§ YOUR ASSIGNMENT: Beginning with the first line of the material, set down each line exactly as written, up to and including the line with "#[local] Arguments editor_focus".

§ DATA UNDER STUDY:
━━━━━━━━━━

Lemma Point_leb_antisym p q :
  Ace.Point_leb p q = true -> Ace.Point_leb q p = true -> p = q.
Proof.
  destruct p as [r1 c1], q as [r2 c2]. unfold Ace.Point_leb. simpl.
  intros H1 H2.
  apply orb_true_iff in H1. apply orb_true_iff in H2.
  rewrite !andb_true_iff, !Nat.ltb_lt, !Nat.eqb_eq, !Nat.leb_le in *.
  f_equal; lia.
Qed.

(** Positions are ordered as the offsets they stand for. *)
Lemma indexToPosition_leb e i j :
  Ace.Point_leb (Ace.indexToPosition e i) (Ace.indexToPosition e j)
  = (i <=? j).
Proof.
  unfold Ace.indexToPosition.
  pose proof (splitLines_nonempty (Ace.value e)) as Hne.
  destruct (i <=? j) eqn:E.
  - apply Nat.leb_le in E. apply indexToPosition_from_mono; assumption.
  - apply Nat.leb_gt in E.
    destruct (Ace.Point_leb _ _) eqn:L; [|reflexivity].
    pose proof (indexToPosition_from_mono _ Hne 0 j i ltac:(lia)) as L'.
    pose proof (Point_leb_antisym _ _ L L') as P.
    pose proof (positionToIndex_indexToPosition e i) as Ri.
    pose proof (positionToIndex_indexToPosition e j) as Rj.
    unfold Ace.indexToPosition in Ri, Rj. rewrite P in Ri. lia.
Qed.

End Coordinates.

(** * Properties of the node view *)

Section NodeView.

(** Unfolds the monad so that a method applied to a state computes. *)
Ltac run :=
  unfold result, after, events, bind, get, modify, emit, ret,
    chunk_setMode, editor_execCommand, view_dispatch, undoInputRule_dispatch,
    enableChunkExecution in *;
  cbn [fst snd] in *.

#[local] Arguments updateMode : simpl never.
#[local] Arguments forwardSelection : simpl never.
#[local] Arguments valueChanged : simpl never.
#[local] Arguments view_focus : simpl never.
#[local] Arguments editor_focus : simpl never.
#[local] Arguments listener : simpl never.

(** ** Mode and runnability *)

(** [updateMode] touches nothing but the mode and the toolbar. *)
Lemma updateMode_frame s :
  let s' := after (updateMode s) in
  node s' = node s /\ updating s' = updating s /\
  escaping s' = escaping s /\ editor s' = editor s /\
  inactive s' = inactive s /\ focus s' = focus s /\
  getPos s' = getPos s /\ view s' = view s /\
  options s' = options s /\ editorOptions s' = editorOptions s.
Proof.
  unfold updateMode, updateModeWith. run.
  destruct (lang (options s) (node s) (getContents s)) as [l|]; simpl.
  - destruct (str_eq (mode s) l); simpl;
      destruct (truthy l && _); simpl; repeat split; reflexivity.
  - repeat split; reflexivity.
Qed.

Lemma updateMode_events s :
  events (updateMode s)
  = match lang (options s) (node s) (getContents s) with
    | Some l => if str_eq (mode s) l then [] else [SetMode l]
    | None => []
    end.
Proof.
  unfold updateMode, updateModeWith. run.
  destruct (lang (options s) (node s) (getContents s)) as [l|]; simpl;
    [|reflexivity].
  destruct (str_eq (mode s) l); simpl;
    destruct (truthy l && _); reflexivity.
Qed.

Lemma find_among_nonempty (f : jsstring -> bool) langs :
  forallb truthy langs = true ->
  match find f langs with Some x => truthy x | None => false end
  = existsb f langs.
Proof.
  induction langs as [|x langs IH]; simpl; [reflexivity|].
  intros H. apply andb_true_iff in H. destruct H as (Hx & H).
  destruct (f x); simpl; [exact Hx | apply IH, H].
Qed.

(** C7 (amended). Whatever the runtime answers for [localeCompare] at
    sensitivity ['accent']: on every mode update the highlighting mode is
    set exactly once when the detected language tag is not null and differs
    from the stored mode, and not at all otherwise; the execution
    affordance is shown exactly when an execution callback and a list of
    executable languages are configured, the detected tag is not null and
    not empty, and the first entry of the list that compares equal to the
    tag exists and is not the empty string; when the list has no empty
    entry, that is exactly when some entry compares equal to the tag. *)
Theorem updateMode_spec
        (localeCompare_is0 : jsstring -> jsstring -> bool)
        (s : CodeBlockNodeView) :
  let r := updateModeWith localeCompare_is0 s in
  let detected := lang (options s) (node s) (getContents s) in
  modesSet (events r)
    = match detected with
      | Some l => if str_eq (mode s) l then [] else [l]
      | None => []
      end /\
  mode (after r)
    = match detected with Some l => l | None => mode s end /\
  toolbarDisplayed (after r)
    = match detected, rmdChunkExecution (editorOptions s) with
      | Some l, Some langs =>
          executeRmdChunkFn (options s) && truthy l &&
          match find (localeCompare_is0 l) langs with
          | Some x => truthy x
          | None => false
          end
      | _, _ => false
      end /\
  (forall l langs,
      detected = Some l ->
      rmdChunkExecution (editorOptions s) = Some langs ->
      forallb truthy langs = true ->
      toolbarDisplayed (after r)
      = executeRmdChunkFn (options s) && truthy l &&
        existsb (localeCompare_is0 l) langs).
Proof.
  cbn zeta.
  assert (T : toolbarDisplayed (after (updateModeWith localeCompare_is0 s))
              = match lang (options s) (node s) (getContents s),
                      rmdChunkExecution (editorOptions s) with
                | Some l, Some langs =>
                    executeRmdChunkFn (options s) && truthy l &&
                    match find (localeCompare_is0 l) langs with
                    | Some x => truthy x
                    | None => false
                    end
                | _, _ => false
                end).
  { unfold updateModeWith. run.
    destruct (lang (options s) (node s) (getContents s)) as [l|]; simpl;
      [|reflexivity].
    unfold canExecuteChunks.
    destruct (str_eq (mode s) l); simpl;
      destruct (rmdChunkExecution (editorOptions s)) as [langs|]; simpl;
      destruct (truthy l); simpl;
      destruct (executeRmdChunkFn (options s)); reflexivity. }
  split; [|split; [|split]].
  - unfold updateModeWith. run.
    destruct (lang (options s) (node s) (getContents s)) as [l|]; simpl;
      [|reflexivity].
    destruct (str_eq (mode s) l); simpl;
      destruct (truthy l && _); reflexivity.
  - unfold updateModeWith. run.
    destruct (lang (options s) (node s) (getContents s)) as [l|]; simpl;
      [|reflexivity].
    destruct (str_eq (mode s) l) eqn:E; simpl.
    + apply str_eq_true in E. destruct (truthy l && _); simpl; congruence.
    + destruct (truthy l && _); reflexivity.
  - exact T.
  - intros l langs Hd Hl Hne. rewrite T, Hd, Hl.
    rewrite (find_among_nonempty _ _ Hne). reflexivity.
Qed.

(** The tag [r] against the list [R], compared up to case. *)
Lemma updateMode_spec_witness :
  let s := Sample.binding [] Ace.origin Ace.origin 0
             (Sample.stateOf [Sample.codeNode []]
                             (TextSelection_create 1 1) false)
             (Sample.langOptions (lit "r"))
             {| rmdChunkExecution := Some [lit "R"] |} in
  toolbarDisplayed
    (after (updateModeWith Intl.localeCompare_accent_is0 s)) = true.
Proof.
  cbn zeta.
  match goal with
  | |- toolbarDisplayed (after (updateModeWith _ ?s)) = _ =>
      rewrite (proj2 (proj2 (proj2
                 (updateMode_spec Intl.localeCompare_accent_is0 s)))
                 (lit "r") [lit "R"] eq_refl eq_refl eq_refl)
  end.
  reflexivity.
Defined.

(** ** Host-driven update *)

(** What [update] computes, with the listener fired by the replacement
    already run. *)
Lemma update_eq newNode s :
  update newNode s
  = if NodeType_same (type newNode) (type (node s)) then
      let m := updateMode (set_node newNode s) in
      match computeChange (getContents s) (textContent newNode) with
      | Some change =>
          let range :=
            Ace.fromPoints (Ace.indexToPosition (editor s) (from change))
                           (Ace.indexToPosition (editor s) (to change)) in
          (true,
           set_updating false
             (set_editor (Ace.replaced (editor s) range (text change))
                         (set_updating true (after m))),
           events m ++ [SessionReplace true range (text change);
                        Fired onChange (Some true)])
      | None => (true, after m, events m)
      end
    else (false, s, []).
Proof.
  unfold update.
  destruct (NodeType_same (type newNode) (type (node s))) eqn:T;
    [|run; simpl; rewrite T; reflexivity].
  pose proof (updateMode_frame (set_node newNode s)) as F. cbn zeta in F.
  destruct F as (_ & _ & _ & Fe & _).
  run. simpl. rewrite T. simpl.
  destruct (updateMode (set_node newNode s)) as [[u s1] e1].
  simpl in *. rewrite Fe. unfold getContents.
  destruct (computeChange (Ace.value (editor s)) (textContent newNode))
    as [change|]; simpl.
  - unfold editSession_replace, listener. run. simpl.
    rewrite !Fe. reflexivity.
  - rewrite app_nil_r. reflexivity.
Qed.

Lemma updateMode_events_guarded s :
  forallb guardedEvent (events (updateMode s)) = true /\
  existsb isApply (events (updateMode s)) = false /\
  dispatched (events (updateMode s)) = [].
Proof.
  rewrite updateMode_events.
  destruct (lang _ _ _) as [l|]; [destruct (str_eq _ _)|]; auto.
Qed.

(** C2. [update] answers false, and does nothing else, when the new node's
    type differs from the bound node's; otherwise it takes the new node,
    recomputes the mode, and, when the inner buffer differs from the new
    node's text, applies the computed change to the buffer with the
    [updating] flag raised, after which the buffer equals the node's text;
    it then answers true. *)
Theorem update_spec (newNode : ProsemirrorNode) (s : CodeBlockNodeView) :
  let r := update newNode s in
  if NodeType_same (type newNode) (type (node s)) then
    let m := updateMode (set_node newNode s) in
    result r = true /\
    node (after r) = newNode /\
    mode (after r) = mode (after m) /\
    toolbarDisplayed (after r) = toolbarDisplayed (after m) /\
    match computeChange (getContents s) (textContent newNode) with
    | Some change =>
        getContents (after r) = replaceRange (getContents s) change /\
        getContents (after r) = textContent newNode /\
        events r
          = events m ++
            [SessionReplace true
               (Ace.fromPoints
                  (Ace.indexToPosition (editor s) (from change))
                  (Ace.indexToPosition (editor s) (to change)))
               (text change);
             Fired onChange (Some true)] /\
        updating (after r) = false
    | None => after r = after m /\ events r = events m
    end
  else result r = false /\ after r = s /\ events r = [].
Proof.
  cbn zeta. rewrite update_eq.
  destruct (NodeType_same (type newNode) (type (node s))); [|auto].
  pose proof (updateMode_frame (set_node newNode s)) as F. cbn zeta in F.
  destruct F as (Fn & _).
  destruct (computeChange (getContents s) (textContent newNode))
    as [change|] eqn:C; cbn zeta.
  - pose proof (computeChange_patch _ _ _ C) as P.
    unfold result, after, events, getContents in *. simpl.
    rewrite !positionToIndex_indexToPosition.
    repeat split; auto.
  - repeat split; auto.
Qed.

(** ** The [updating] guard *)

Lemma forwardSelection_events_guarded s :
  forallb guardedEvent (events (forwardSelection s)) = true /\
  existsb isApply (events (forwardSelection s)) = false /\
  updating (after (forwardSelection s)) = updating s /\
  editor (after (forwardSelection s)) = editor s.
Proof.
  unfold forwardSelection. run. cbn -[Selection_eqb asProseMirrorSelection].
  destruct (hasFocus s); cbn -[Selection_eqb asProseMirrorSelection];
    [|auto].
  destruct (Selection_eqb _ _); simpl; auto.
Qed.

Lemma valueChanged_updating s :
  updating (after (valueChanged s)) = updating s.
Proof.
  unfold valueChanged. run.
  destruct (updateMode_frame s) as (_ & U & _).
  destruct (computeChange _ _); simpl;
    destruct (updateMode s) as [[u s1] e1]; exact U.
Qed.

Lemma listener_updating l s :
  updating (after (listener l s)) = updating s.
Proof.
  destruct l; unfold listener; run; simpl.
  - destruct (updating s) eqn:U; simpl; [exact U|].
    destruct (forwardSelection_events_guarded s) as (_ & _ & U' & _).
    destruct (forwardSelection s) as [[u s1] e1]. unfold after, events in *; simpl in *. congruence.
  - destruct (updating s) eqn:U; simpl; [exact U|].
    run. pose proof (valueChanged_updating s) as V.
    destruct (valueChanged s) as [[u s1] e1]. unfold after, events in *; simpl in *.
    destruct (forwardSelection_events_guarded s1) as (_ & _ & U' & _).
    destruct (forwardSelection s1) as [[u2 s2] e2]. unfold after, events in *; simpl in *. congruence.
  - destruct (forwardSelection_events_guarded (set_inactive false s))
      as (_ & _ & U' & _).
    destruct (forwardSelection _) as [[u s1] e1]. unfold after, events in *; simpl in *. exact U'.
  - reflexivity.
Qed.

━━━━━━━━━━

§ SOLUTION BELOW:
Lemma Point_leb_antisym p q :
  Ace.Point_leb p q = true -> Ace.Point_leb q p = true -> p = q.
Proof.
  destruct p as [r1 c1], q as [r2 c2]. unfold Ace.Point_leb. simpl.
  intros H1 H2.
  apply orb_true_iff in H1. apply orb_true_iff in H2.
  rewrite !andb_true_iff, !Nat.ltb_lt, !Nat.eqb_eq, !Nat.leb_le in *.
  f_equal; lia.
Qed.

(** Positions are ordered as the offsets they stand for. *)
Lemma indexToPosition_leb e i j :
  Ace.Point_leb (Ace.indexToPosition e i) (Ace.indexToPosition e j)
  = (i <=? j).
Proof.
  unfold Ace.indexToPosition.
  pose proof (splitLines_nonempty (Ace.value e)) as Hne.
  destruct (i <=? j) eqn:E.
  - apply Nat.leb_le in E. apply indexToPosition_from_mono; assumption.
  - apply Nat.leb_gt in E.
    destruct (Ace.Point_leb _ _) eqn:L; [|reflexivity].
    pose proof (indexToPosition_from_mono _ Hne 0 j i ltac:(lia)) as L'.
    pose proof (Point_leb_antisym _ _ L L') as P.
    pose proof (positionToIndex_indexToPosition e i) as Ri.
    pose proof (positionToIndex_indexToPosition e j) as Rj.
    unfold Ace.indexToPosition in Ri, Rj. rewrite P in Ri. lia.
Qed.

End Coordinates.

(** * Properties of the node view *)

Section NodeView.

(** Unfolds the monad so that a method applied to a state computes. *)
Ltac run :=
  unfold result, after, events, bind, get, modify, emit, ret,
    chunk_setMode, editor_execCommand, view_dispatch, undoInputRule_dispatch,
    enableChunkExecution in *;
  cbn [fst snd] in *.

#[local] Arguments updateMode : simpl never.
#[local] Arguments forwardSelection : simpl never.
#[local] Arguments valueChanged : simpl never.
#[local] Arguments view_focus : simpl never.
#[local] Arguments editor_focus : simpl never.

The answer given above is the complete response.